Driving in the South Island can be as much of an adventure as the adrenaline-laden activities of Queenstown. Although the island is under 100 miles across at its narrowest point, the 430-mile-long vertical spine of the Southern Alps can only be crossed by vehicle in three places (Haast Pass, Arthur’s Pass, and Lewis Pass), which means that a straight-line distance of 18 miles may take 310 miles of driving over one of the passes.

Liz and I are the only ones at Ship Creek, a small pull-off that’s the home of New Zealand’s tallest tree species, the white pine. A tannin-stained river empties from a swamp into the wild Tasman Sea. We follow the gravel and boardwalk trail into the swamp, and within minutes we are enclosed in a green curtain of fern and native rimu trees. A recent rain has flooded the river, and it isn’t long before the trail disappears under a dark layer of water.

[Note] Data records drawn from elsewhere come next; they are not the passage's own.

(** The white space [int] skips in an ASCII string: tab, newline, vertical
    tab, form feed, carriage return and space. *)
Definition is_space (c : ascii) : bool :=
  let n := nat_of_ascii c in
  ((9 <=? n)%nat && (n <=? 13)%nat) || (n =? 32)%nat.

Fixpoint lstrip (s : string) : string :=
  match s with
  | String c s' => if is_space c then lstrip s' else s
  | EmptyString => EmptyString
  end.

Fixpoint all_space (s : string) : bool :=
  match s with
  | String c s' => is_space c && all_space s'
  | EmptyString => true
  end.

(** Digits of a decimal literal: single underscores may separate digits;
    white space may follow the last digit.  Returns the number and how
    many digits were read. *)
Fixpoint int_digits (s : string) (prev_digit : bool) (acc : Z) (count : nat)
  : option (Z * nat) :=
  match s with
  | EmptyString => if prev_digit then Some (acc, count) else None
  | String c s' =>
      if is_digit c then int_digits s' true (10 * acc + digit_value c)%Z (S count)
      else if Ascii.eqb c "_" then
        if prev_digit then int_digits s' false acc count else None
      else if is_space c && prev_digit && all_space s' then Some (acc, count)
      else None
  end.

(** [sys.get_int_max_str_digits()], the default of CPython 3.11.  The
    limit can be set, to 0 (none) or to
    [sys.int_info.str_digits_check_threshold] and more: a string no longer
    than the threshold ([short]) is converted the same way under every
    setting. *)
Definition int_max_str_digits : nat := 4300.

Liz and I keep hiking, blindly groping for the boardwalk with our bare feet, shoes slung over our shoulders, until the water rises past our knees. We clutch the ferns for support, conceding defeat.

What about New Zealand’s tallest trees? “I don’t need to see them,” Liz says. “I know they’re there.” The tannin-colored river makes me thirsty for a cup of tea, and we brew one on Carl’s stove before driving the remaining 75 miles to Fox township, pulling in on a clear evening, the last rays of sun illuminating the snowy peak of 11,473-foot Mount Tasman, New Zealand’s second highest mountain, which borders Westland National Park.

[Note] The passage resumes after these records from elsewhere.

Lemma incident_totals_are_exact_sums_witness :
  length [0; 0; NOISE] = length [row_small; row_mid; row_big]
  /\ exists incidents,
       create_incidents [row_small; row_mid; row_big] [0; 0; NOISE]
       = Ok incidents
       /\ Forall (fun inc =>
                    total_customers inc
                    = sumZ (map customer_impact (alerts inc))
                    /\ total_revenue_risk inc
                       = sumZ (map revenue_risk (alerts inc)))
            incidents.
Proof.
  split; [reflexivity|].
  apply (incident_totals_are_exact_sums
           [row_small; row_mid; row_big] [0; 0; NOISE]).
  - reflexivity.
  - repeat constructor; discriminate.
  - reflexivity.
  - reflexivity.
Defined.

(** X4: the [affected_devices] of every incident are the device ids of its
    members, each once, in ascending order of strings. *)
Theorem affected_devices_sorted_distinct (df : list Row) (labels : list Z) :
  length labels = length df ->
  exists incidents,
    create_incidents df labels = Ok incidents
    /\ Forall (fun inc =>
                 StronglySorted (fun a b => String.leb a b = true)
                   (affected_devices inc)
                 /\ NoDup (affected_devices inc)
                 /\ forall d, In d (affected_devices inc)
                              <-> In d (map device_id (alerts inc)))
         incidents.
Proof.
  intros Hlen.
  destruct (create_incidents_total df labels Hlen) as [incidents E].
  exists incidents. split; [exact E|].
  eapply Forall_impl; [|exact (create_incidents_origin _ _ _ E)].
  intros inc [[prev [rows [_ Ei]]]|[prev [a ->]]].
  - destruct (cluster_incident_fields _ _ _ Ei)
      as [Ha [_ [_ [_ [_ [Hd _]]]]]].
    rewrite Ha, Hd.
    destruct (classes_sorted_distinct (map device_id rows)) as [Hs Hnd].
    split; [exact Hs|]. split; [exact Hnd|].
    intros d. apply in_classes.
  - cbn. split; [repeat constructor|]. split; [|tauto].
    repeat constructor. simpl; tauto.
Qed.

Lemma affected_devices_sorted_distinct_witness :
  length [0; 0; 0] = length [row_small; row_mid; row_big]
  /\ exists incidents,
       create_incidents [row_small; row_mid; row_big] [0; 0; 0] = Ok incidents
       /\ Forall (fun inc =>
                    StronglySorted (fun a b => String.leb a b = true)
                      (affected_devices inc)
                    /\ NoDup (affected_devices inc)
                    /\ forall d, In d (affected_devices inc)
                                 <-> In d (map device_id (alerts inc)))
            incidents.
Proof.
  split; [reflexivity|].
  apply (affected_devices_sorted_distinct
           [row_small; row_mid; row_big] [0; 0; 0]).
  reflexivity.
Defined.
(** C3: a successful checkout, over a catalog priced in cents and with
    amounts within the context precision, appends one order and one item
    per surviving cart line; each item carries the name and price the
    product has at that moment; [amount_original] is the sum of
    [unit_price * qty] over those items; [amount] is that sum put through
    the configured discount when the payment method is pix, and the sum
    itself otherwise. *)
Theorem create_order_amounts (pct : Z) (form : Form) (st st' : State)
  (oid : Z) (fl : list (string * Category)) :
  catalog_in_cents (st_db st) = true ->
  magnitude (surviving (st_db st) (st_cart st)) < 10 ^ prec ->
  create_order pct form st = Ok (Redirect (ep_order_success oid) fl, st') ->
  exists order,
    orders (st_db st') = (orders (st_db st) ++ [order])%list /\
    order_items (st_db st')
    = (order_items (st_db st)
       ++ map (snapshot oid) (surviving (st_db st) (st_cart st)))%list /\
    Forall (fun pq => product_get (st_db st) (product_id (fst pq))
                      = Some (fst pq))
      (surviving (st_db st) (st_cart st)) /\
    order_id order = oid /\
    items_sum (map (snapshot oid) (surviving (st_db st) (st_cart st)))
      (dec_of_int 0) = Ok (amount_original order) /\
    (payment_method order = "pix" ->
     price_with_pix_discount pct (amount_original order)
     = Ok (amount order)) /\
    (payment_method order <> "pix" ->
     amount order = amount_original order).
Proof.
  intros Hcat Hm H.
  apply create_order_success_inv in H.
  destruct H as (items & total & total_pix & pm & Hp & Hne & Hd & ->).
  pose proof (price_lines_keys _ _ _ _ _ Hp) as Hk.
  rewrite price_lines_exact in Hp
    by (try assumption; rewrite Z.abs_0; lia).
  cbn [app] in Hp. injection Hp as Hitems Htotal.
  try rewrite Z.add_0_l in Htotal.
  eexists. cbn [st_db orders order_items].
  split; [reflexivity|]. split.
  { f_equal. rewrite <- Hitems, map_map. reflexivity. }
  split; [apply surviving_current|].
  split; [reflexivity|].
  cbn [amount_original amount payment_method].
  split.
  { rewrite items_sum_snapshot, <- Htotal.
    apply spec_sum_from_zero.
    - intros He. apply Hne. rewrite <- Hitems, He. reflexivity.
    - apply surviving_cents. exact Hcat.
    - exact Hm. }
  split.
  - intros ->. exact Hd.
  - intros Hpm. destruct (String.eqb pm "pix") eqn:E; [|reflexivity].
    apply String.eqb_eq in E. contradiction.
Qed.

Lemma create_order_amounts_witness :
  catalog_in_cents (st_db sample_state) = true /\
  magnitude (surviving (st_db sample_state) (st_cart sample_state))
  < 10 ^ prec /\
  create_order 10 sample_form sample_state
  = Ok (Redirect (ep_order_success 1) [], sample_state_after) /\
  exists order,
    orders (st_db sample_state_after)
    = (orders (st_db sample_state) ++ [order])%list /\
    order_items (st_db sample_state_after)
    = (order_items (st_db sample_state)
       ++ map (snapshot 1)
            (surviving (st_db sample_state) (st_cart sample_state)))%list /\
    Forall (fun pq => product_get (st_db sample_state) (product_id (fst pq))
                      = Some (fst pq))
      (surviving (st_db sample_state) (st_cart sample_state)) /\
    order_id order = 1 /\
    items_sum (map (snapshot 1)
                 (surviving (st_db sample_state) (st_cart sample_state)))
      (dec_of_int 0) = Ok (amount_original order) /\
    (payment_method order = "pix" ->
     price_with_pix_discount 10 (amount_original order)
     = Ok (amount order)) /\
    (payment_method order <> "pix" ->
     amount order = amount_original order).
Proof.
  assert (H1 : catalog_in_cents (st_db sample_state) = true) by reflexivity.
  assert (H2 : magnitude (surviving (st_db sample_state)
                            (st_cart sample_state)) < 10 ^ prec)
    by (vm_compute; reflexivity).
  assert (H3 : create_order 10 sample_form sample_state
               = Ok (Redirect (ep_order_success 1) [], sample_state_after))
    by (vm_compute; reflexivity).
  split; [exact H1|]. split; [exact H2|]. split; [exact H3|].
  exact (create_order_amounts 10 sample_form sample_state sample_state_after
           1 [] H1 H2 H3).
Defined.

(** X17: checkout answers with a single warning or error message and
    returns the state it was given (no order row, same cart) whenever the
    cart is empty, the customer name or the contact handle is blank, or
    every key of the cart reads as an integer and no line survives (each
    product is gone or inactive). *)
Theorem create_order_rejects (pct : Z) (form : Form) (st : State) :
  st_cart st = []
  \/ field form "customer_name" = ""
  \/ field form "whatsapp" = ""
  \/ (keys_parse (st_cart st) = true
      /\ surviving (st_db st) (st_cart st) = []) ->
  rejected (create_order pct form st) st.
Proof.
  intros H. unfold rejected, create_order. fold (field form "customer_name").
  fold (field form "whatsapp").
  destruct (st_cart st) as [|kv rest] eqn:Hc.
  { eexists _, _, _. split; [reflexivity|discriminate]. }
  destruct (is_empty (field form "customer_name")
            || is_empty (field form "whatsapp")) eqn:Hb.
  { eexists _, _, _. split; [reflexivity|discriminate]. }
  apply orb_false_iff in Hb. destruct Hb as [Hb1 Hb2].
  destruct H as [H|[H|[H|[Hk Hs]]]].
  - discriminate.
  - rewrite H in Hb1. discriminate.
  - rewrite H in Hb2. discriminate.
  - rewrite price_lines_none_survive by assumption. cbn [bind].
    eexists _, _, _. split; [reflexivity|discriminate].
Qed.

Lemma create_order_rejects_witness :
  (keys_parse [("3", 1); ("7", 4)] = true /\
   surviving sample_db [("3", 1); ("7", 4)] = []) /\
  rejected (create_order 10 sample_form (mkState sample_db [("3", 1); ("7", 4)]))
    (mkState sample_db [("3", 1); ("7", 4)]).
Proof.
  assert (H : keys_parse [("3", 1); ("7", 4)] = true /\
              surviving sample_db [("3", 1); ("7", 4)] = [])
    by (split; reflexivity).
  split; [exact H|].
  apply (create_order_rejects 10 sample_form
           (mkState sample_db [("3", 1); ("7", 4)])).
  right. right. right. exact H.
Defined.

(** C4: checkout does not answer every cart without a surviving line
    with a validation message. The form field [qty_abc] of a cart update
    leaves the key ["abc"] in an empty cart; no line of that cart
    survives, and [create_order], with a name and a contact given, raises
    ValueError at the unguarded [int(pid_str)] of its loop, which runs
    before the test for an empty list of items: no message, no redirect.
    The same cart with a product id that is gone is answered with the
    warning. *)
Theorem create_order_foreign_key :
  cart_update [("qty_abc", "2")] []
  = (Redirect ep_cart_view [("Carrinho atualizado", success)], [("abc", 2)]) /\
  surviving sample_db [("abc", 2)] = [] /\
  field sample_form "customer_name" = "Ana" /\
  field sample_form "whatsapp" = "11 99999" /\
  create_order 10 sample_form (mkState sample_db [("abc", 2)])
  = Raise ValueError /\
  ~ rejected (create_order 10 sample_form (mkState sample_db [("abc", 2)]))
      (mkState sample_db [("abc", 2)]) /\
  create_order 10 sample_form (mkState sample_db [("7", 2)])
  = Ok (Redirect ep_index [("Carrinho vazio.", warning)],
        mkState sample_db [("7", 2)]).
Proof.
  assert (H : create_order 10 sample_form (mkState sample_db [("abc", 2)])
              = Raise ValueError) by (vm_compute; reflexivity).
  split; [vm_compute; reflexivity|].
  split; [vm_compute; reflexivity|].
  split; [vm_compute; reflexivity|].
  split; [vm_compute; reflexivity|].
  split; [exact H|].
  split; [|vm_compute; reflexivity].
  intros (target & msg & cat & Hr & _). rewrite H in Hr. discriminate.
Qed.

There are more than 140 glaciers in Westland, and nearly two-thirds of the park’s glacial ice is contained in Franz Josef and Fox Glaciers. “The difference between Fox and Franz Josef is better guides,” deadpans Richard Bottomley, our guide for the half-day Fox Glacier walk. “Fox is also bigger than Franz, more volume, but they’re brothers, like two rivers from the same valley.”

The glacier curves down between two mountains in a gleaming white tongue, ending abruptly in a towering terminal face of dirty ice and rocks. Fox and Franz Josef Glaciers are unusual in that they are surrounded by subtemperate rain forest and close to the ocean (Franz Josef is only 11 miles from the sea), which means that the glacier process happens in fast-forward here.

“Layers of snow are packed to create glacier ice,” Richard says. “This can happen in five to seven years here, which is quite fast. It can take up to 3,000 years in other parts of the world.”

Hiking along the glacier is like wading in a frozen ocean, with waves arcing and spiraling on either side and overhead. A recent rainfall (it rains about 200 days a year here) has cleaned and polished the ice into brilliant whites and cobalt blues.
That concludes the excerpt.